The current view of gene expression suggests the existence of chromosome territories where an intimate relationship between three-dimensional (3D) nuclear organization and gene activity exists. Although, until recently, DNA and associated proteins were thought to mainly dictate nuclear structures, the discovery of long non-coding RNAs (lncRNA) has uncovered new levels of gene expression regulation, based on their pivotal role in the control of genome architecture.
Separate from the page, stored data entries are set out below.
(* ===== verification/DrainProps.v ===== *)
(** * Draining a client of dmix

    A blocking [drain] goes on until the slave has played the client's last
    frame.  The loop has no bound of its own: it ends because every wait lets the
    slave play, and it loses nothing because the slave never gets to the end of
    what the client has written. *)

From S2P Require Import Prelude Posix ShmArea Pcm PcmMmap DirectData DirectIpc DirectRun DirectRules Dmix ChunkProps DirectSim MixProps RecoverProps SyncProps.

(** ** Distances on a ring *)

Definition dist (n a b : Z) : Z := (a - b) mod n.

Lemma dist_range n a b : 0 < n -> 0 <= dist n a b < n.
Proof. intros. by apply Z.mod_pos_bound. Qed.

Lemma dist_same n a b : 0 <= a < n -> 0 <= b < n -> dist n a b = 0 -> a = b.
Proof.
  unfold dist. intros Ha Hb Hd. apply Z.mod_divide in Hd as [k Hk]; [|lia].
  assert (k = 0) as -> by nia. lia.
Qed.

Lemma dist_refl n a : dist n a a = 0.
Proof. unfold dist. by rewrite Z.sub_diag. Qed.

(** The pointer behind moves forward. *)
Lemma dist_behind n a b m : 0 < n -> 0 <= m <= dist n a b -> dist n a ((b + m) mod n) = dist n a b - m.
Proof.
  unfold dist. intros Hn Hm. pose proof (Z.mod_pos_bound (a - b) n Hn).
  rewrite Zminus_mod_idemp_r. replace (a - (b + m)) with (a - b - m) by lia.
  rewrite <- Zminus_mod_idemp_l. apply Z.mod_small. lia.
Qed.

(** The pointer in front moves forward. *)
Lemma dist_front n a b m : 0 < n -> 0 <= m -> dist n a b + m < n -> dist n ((a + m) mod n) b = dist n a b + m.
Proof.
  unfold dist. intros Hn Hm Hs. pose proof (Z.mod_pos_bound (a - b) n Hn).
  rewrite Zminus_mod_idemp_l. replace (a + m - b) with (a - b + m) by lia.
  rewrite <- Zplus_mod_idemp_l. apply Z.mod_small. lia.
Qed.

Lemma dist_reverse n a b : 0 < n -> 0 < dist n a b -> dist n b a = n - dist n a b.
Proof.
  unfold dist. intros Hn Hd. pose proof (Z.mod_pos_bound (a - b) n Hn).
  replace (b - a) with (- (a - b)) by lia. apply Z.mod_opp_l_nz; lia.
Qed.

(** Three pointers in order. *)
Lemma dist_between n a b c :
  0 < n -> dist n b c <= dist n a c -> dist n a b = dist n a c - dist n b c.
Proof.
  unfold dist. intros Hn Hle. pose proof (Z.mod_pos_bound (a - c) n Hn).
  pose proof (Z.mod_pos_bound (b - c) n Hn). replace (a - b) with (a - c - (b - c)) by lia.
  rewrite Zminus_mod. apply Z.mod_small. lia.
Qed.

(** The rest of what a drain uses of pcm_local.h: pointer arithmetic, and areas that
    belong to the buffer, whatever the thresholds. *)
Class PcmLocalLaws `{!PcmLocal} : Prop := {
  playback_avail_mod : forall p a h, playback_avail p a h = (h + buffer_size p - a) mod boundary p;
  frame_diff2_near : forall a b n, 0 <= a < n -> 0 <= b < n -> 2 * dist n a b <= n ->
    pcm_frame_diff2 a b n = dist n a b;
  areas_threshold : forall p n, pcm_areas (p <| stop_threshold := n |>) = pcm_areas p;
}.

(** ** The pointers of a client that drains *)

(** The frames not yet played, those of them written to the slave, and how far the
    slave, now at [h], has moved since the client looked. *)
Definition left (p : snd_pcm_t) (d : snd_pcm_direct_t) : Z := dist (boundary p) (appl_ptr d) (hw_ptr d).
Definition written (p : snd_pcm_t) (d : snd_pcm_direct_t) : Z :=
  dist (boundary p) (last_appl_ptr d) (hw_ptr d).
Definition moved (d : snd_pcm_direct_t) (h : Z) : Z := dist (slave_boundary d) h (slave_hw_ptr d).

Record playing (p : snd_pcm_t) (d : snd_pcm_direct_t) (h : Z) : Prop := {
  pl_geometry : sync_geometry p d;
  pl_hw : 0 <= hw_ptr d < boundary p;
  pl_slave : 0 <= h < slave_boundary d;
  pl_boundary : 2 * buffer_size p <= boundary p /\ buffer_size p + slave_buffer_size d < boundary p
    /\ slave_buffer_size d < slave_boundary d;
  pl_periods : slave_period_size d < slave_buffer_size d /\ (slave_period_size d | slave_boundary d);
  (** a pointer and its remainder by the boundary are the same place in the buffer *)
  pl_rings : (buffer_size p | boundary p) /\ (slave_buffer_size d | slave_boundary d);
  pl_left : left p d <= buffer_size p;
  pl_written : written p d <= left p d;
  pl_slave_written : dist (slave_boundary d) (slave_appl_ptr d) (slave_hw_ptr d) = written p d;
  (** nothing lies beyond the start of the playing period, a buffer later *)
  pl_room : written p d <= slave_buffer_size d - slave_hw_ptr d mod slave_period_size d;
  pl_moved : moved d h <= slave_buffer_size d;
  (** the slave has not overtaken the client *)
  pl_behind : moved d h <= written p d \/ last_appl_ptr d = appl_ptr d;
}.

(** The client has looked at the slave, which played [moved d h] frames. *)
Definition looked (p : snd_pcm_t) (d : snd_pcm_direct_t) (h : Z) : snd_pcm_direct_t :=
  d <| slave_hw_ptr := h |> <| hw_ptr := (hw_ptr d + moved d h) mod boundary p |>.

Lemma written_all p d : last_appl_ptr d = appl_ptr d -> written p d = left p d.
Proof. unfold written, left. by intros ->. Qed.

Lemma moved_slave p d h : playing p d h -> h = (slave_hw_ptr d + moved d h) mod slave_boundary d.
Proof.
  intros [[]]. unfold moved, dist. rewrite Zplus_mod_idemp_r.
  replace (slave_hw_ptr d + (h - slave_hw_ptr d)) with h by lia. by rewrite Z.mod_small.
Qed.

Lemma playing_finished p d h : playing p d h -> left p d <= moved d h -> last_appl_ptr d = appl_ptr d.
Proof.
  intros [[]] Hm. destruct pl_behind0 as [Hb|]; [|done].
  unfold written, left in *. symmetry. apply (dist_same (boundary p)); [done..|].
  rewrite (dist_between _ _ _ (hw_ptr d)) by lia. lia.
Qed.

Lemma playing_looked p d h : playing p d h -> moved d h < left p d \/ moved d h = 0 ->
  playing p (looked p d h) h /\ left p (looked p d h) = left p d - moved d h.
Proof.
  intros Hp Hm. pose proof (moved_slave _ _ _ Hp) as Hh.
  assert (moved d h <= written p d) as Hb.
  { pose proof (written_all p d). destruct Hp as [[]]. unfold written in *.
    pose proof (dist_range (boundary p) (last_appl_ptr d) (hw_ptr d)). lia. }
  destruct Hp as [[]]. set (m := moved d h) in *.
  assert (0 <= m) as Hm0 by (apply (dist_range (slave_boundary d)); lia).
  assert (left p (looked p d h) = left p d - m) as Hl.
  { apply dist_behind; [lia|]. change (0 <= m <= left p d). lia. }
  assert (written p (looked p d h) = written p d - m) as Hw.
  { apply dist_behind; [lia|]. change (0 <= m <= written p d). lia. }
  split; [|done]. split; rewrite ?Hl, ?Hw; fsimpl.
  - split; fsimpl; done || lia.
  - apply Z.mod_pos_bound. lia.
  - done.
  - done.
  - done.
  - done.
  - lia.
  - lia.
  - change (dist (slave_boundary d) (slave_appl_ptr d) h = written p d - m). rewrite Hh.
    rewrite <- pl_slave_written0. apply dist_behind; [lia|]. by rewrite pl_slave_written0.
  - change (written p d - m <= slave_buffer_size d - h mod slave_period_size d).
    destruct pl_periods0 as [_ Hdiv]. rewrite Hh at 1.
    rewrite Z.mod_mod_divide by done.
    rewrite <- Zplus_mod_idemp_l.
    pose proof (Z.mod_pos_bound (slave_hw_ptr d) (slave_period_size d) ltac:(lia)).
    pose proof (Z.mod_le (slave_hw_ptr d mod slave_period_size d + m) (slave_period_size d)). lia.
  - change (dist (slave_boundary d) h h <= slave_buffer_size d). rewrite dist_refl. lia.
  - left. change (dist (slave_boundary d) h h <= written p d - m). rewrite dist_refl. lia.
Qed.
By RNA profiling via next-generation sequencing performed on murine C2C12 myoblasts and in vitro differentiated myotubes, we recently identified the lncRNA Charme, a highly conserved transcript required for the maintenance of long distance interactions between its transcriptional site and skeletal muscle expressed gene loci. Intriguingly, the genetic ablation of Charme in mouse produces an overgrown heart in which the overall architecture of the cardiac muscle is remodeled. This is particularly promising since, in spite of the clear role of protein-coding RNAs in heart development and disease, the involvement of lncRNAs is poorly known and animal models are demanded.
Critically, no molecular analysis has yet been performed to dissect the contribution of Charme in myocardial physiology. Therefore, this proposal aims to extend the knowledge generated by the ablation of Charme in vivo by characterizing its contribution to the regulatory networks controlling cardiomyogenesis. By taking advantage of the CRISPR-Cas9 technology these studies will be further extended to the human transcript, whose primary sequence is evolutionary conserved (~45% identity to mouse homologue). For this reason, the iPSC-derived cardiomyocyte system will offer an attractive experimental platform to model cardiac differentiation and will advance our understanding of the role of the human Charme in myocardial physiology.